I saw big improvements with my numbers on this but again my form was poor. I went from hitting 4-5 pull-ups to consistently pulling 17 or 18 on my first round. I was happy but not satiated. My pull-ups were kipped. I didn’t get my chest to the bar. My elbows didn’t pass my mid-line. I needed to keep going.

Jon Gilson, of Again Faster fame, introduced me, indirectly, to Pavel’s “Grease the Groove,” method. I read an explanation of GTG on a post of his on the CrossFit message board. I started to work on it and I liked it. Thanks, Jon. Grease the Groove is simple: find your max pull-up number. Cut that in half. Conduct 5-10 sets of that number everyday. Test again in two weeks and readjust accordingly. I liked this method because it was simple and slow. I was pulling perfect dead hang pull-ups for many sets. My numbers did go up, albeit slowly. I found when I tested myself though that I could not pump them out any faster than the pace I did them during workouts. Again, muscle memory. The beast. Going workout slow when I was testing my max was taxing on grip but even harder on my will. I wanted to go faster. Depending on future career choices there might be a very large man next to my ear screaming for me to go faster. Go faster! I had to go faster.

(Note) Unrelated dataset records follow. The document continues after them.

(** A majority of recorded votes, the server's own included, elects it. *)
Lemma majority_elected cast i w w' :
  server_inv cast i w -> roll w' = roll w -> 
  Z.of_nat (length (voting_nodes w')) <
    2 * (Z.of_nat (length (voters_for_me w')) + (if vote_of w' =? self_id w' then 1 else 0)) ->
  (forall a j, a ∈ voters_for_me w' -> node_id_at w' a = Some j ->
    cast_by cast i w' j (term_of w') i) ->
  elected (cast_by cast i w') (term_of w') i.
Proof.
  intros Si R Hm Hc. pose proof (voting_size cast i w Si) as HV.
  rewrite <- (roll_voting w w' R) in HV.
  assert (nodes_wf w') as W by apply (roll_nodes_wf w w' R), (si_nodes _ _ _ Si).
  assert (self_id w' = i) as Hid by (rewrite (roll_self_id w w' R); apply (si_id _ _ _ Si)).
  rewrite Hid in Hm.
  set (voters := list_to_set (ids_at w' (voters_for_me w')) : gset Z).
  set (own := if vote_of w' =? i then {[i]} else ∅ : gset Z).
  assert (stdpp.base.size voters = length (voters_for_me w')) as Hvs.
  { apply ids_at_size; [done|apply filter_nodup, nw_nodup, W|]. by intros a [Ha _]%filter_elem. }
  assert (voters ## own) as Hdis.
  { intros j Hj Hj'. unfold own in Hj'. destruct (_ =? _); [|set_solver].
    apply elem_of_singleton in Hj' as ->.
    apply elem_of_list_to_set, ids_at_elem in Hj as (a & Ha & Hja).
    apply filter_elem in Ha as [Ha Hs]. apply andb_true_iff in Hs as [Hs _].
    destruct (roll_self_wf w w' R (si_self _ _ _ Si)) as (b & Hb & Hbl).
    unfold self_id in Hid. rewrite Hb in Hid.
    destruct (nw_heap _ W b Hbl) as [n Hn]. unfold node_id_at in Hid. rewrite Hn in Hid.
    cbn in Hid. apply negb_true_iff, bool_decide_eq_false in Hs. apply Hs.
    rewrite Hb. f_equal. apply (nw_ids _ W b a i); [done|done| |done].
    unfold node_id_at. rewrite Hn. cbn. congruence. }
  exists (voters ∪ own). split_and!.
  - apply union_subseteq. split.
    + intros j Hj. apply elem_of_list_to_set, ids_at_elem in Hj as (a & Ha & Hja).
      rewrite <- (si_voting _ _ _ Si), <- (roll_voting w w' R), <- (roll_ids w w' _ R).
      apply elem_of_list_to_set, ids_at_elem. exists a. split; [|done].
      apply filter_elem in Ha as [Ha Hs]. apply filter_elem. split; [done|].
      apply andb_true_iff in Hs as [_ Hs]. unfold node_sat in *.
      destruct (node_heap w' !! a); [|done]. by apply andb_true_iff in Hs as [Hs _].
    + pose proof (si_member _ _ _ Si). unfold own. destruct (_ =? _); set_solver.
  - rewrite size_union by done. rewrite Hvs, HV. unfold own.
    destruct (vote_of w' =? i); [rewrite size_singleton|rewrite size_empty]; lia.
  - intros j [Hj|Hj]%elem_of_union.
    + apply elem_of_list_to_set, ids_at_elem in Hj as (a & Ha & Hja). by eapply Hc.
    + unfold own in Hj. destruct (Z.eqb_spec (vote_of w') i) as [Hv|]; [|set_solver].
      apply elem_of_singleton in Hj as ->. right. pose proof (si_valid _ _ _ Si).
      split_and!; congruence.
Qed.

My ego is large. Perfection is a worthy but endless pursuit. It requires a plan. I had used many plans with blunted successes and now I needed to make my own plan.

Lately I have been using a pyramid with a time component to work my pull-ups. First I test my max. I use half of that number to decide how many reps I will do. Thanks Pavel. I then use the burn-out time component to decide how long I will rest between sets. I know I did not invent this, but thanks to whomever did. Then I use the pyramid method to figure my volume. Thanks, BUD/s. It looks like this:

3 pull-ups. Rest 30 seconds. 4 Pull-ups. Rest 20 seconds. 5 pull-ups. Rest 10 seconds. Go back down and go back up 3 to 4 times.

This every couple of days with varied rep and time schemes along with 3 rounds of the CrossFit warm-up is what I do now for pull-up work. I am not sure where it is leading but I know it will, like all my previous work, get me to the next step. I know now I need to listen and thank people for their plans. I need to try them. When they stop working I need to move on. Beg, borrow, or steal a plan. Mix and match. We all have to do what we can to reach the goal.

I will let you know when I get 15 dead hangs. Shouldn’t be long now. Hell, I might even get an unbroken Fran one of these days.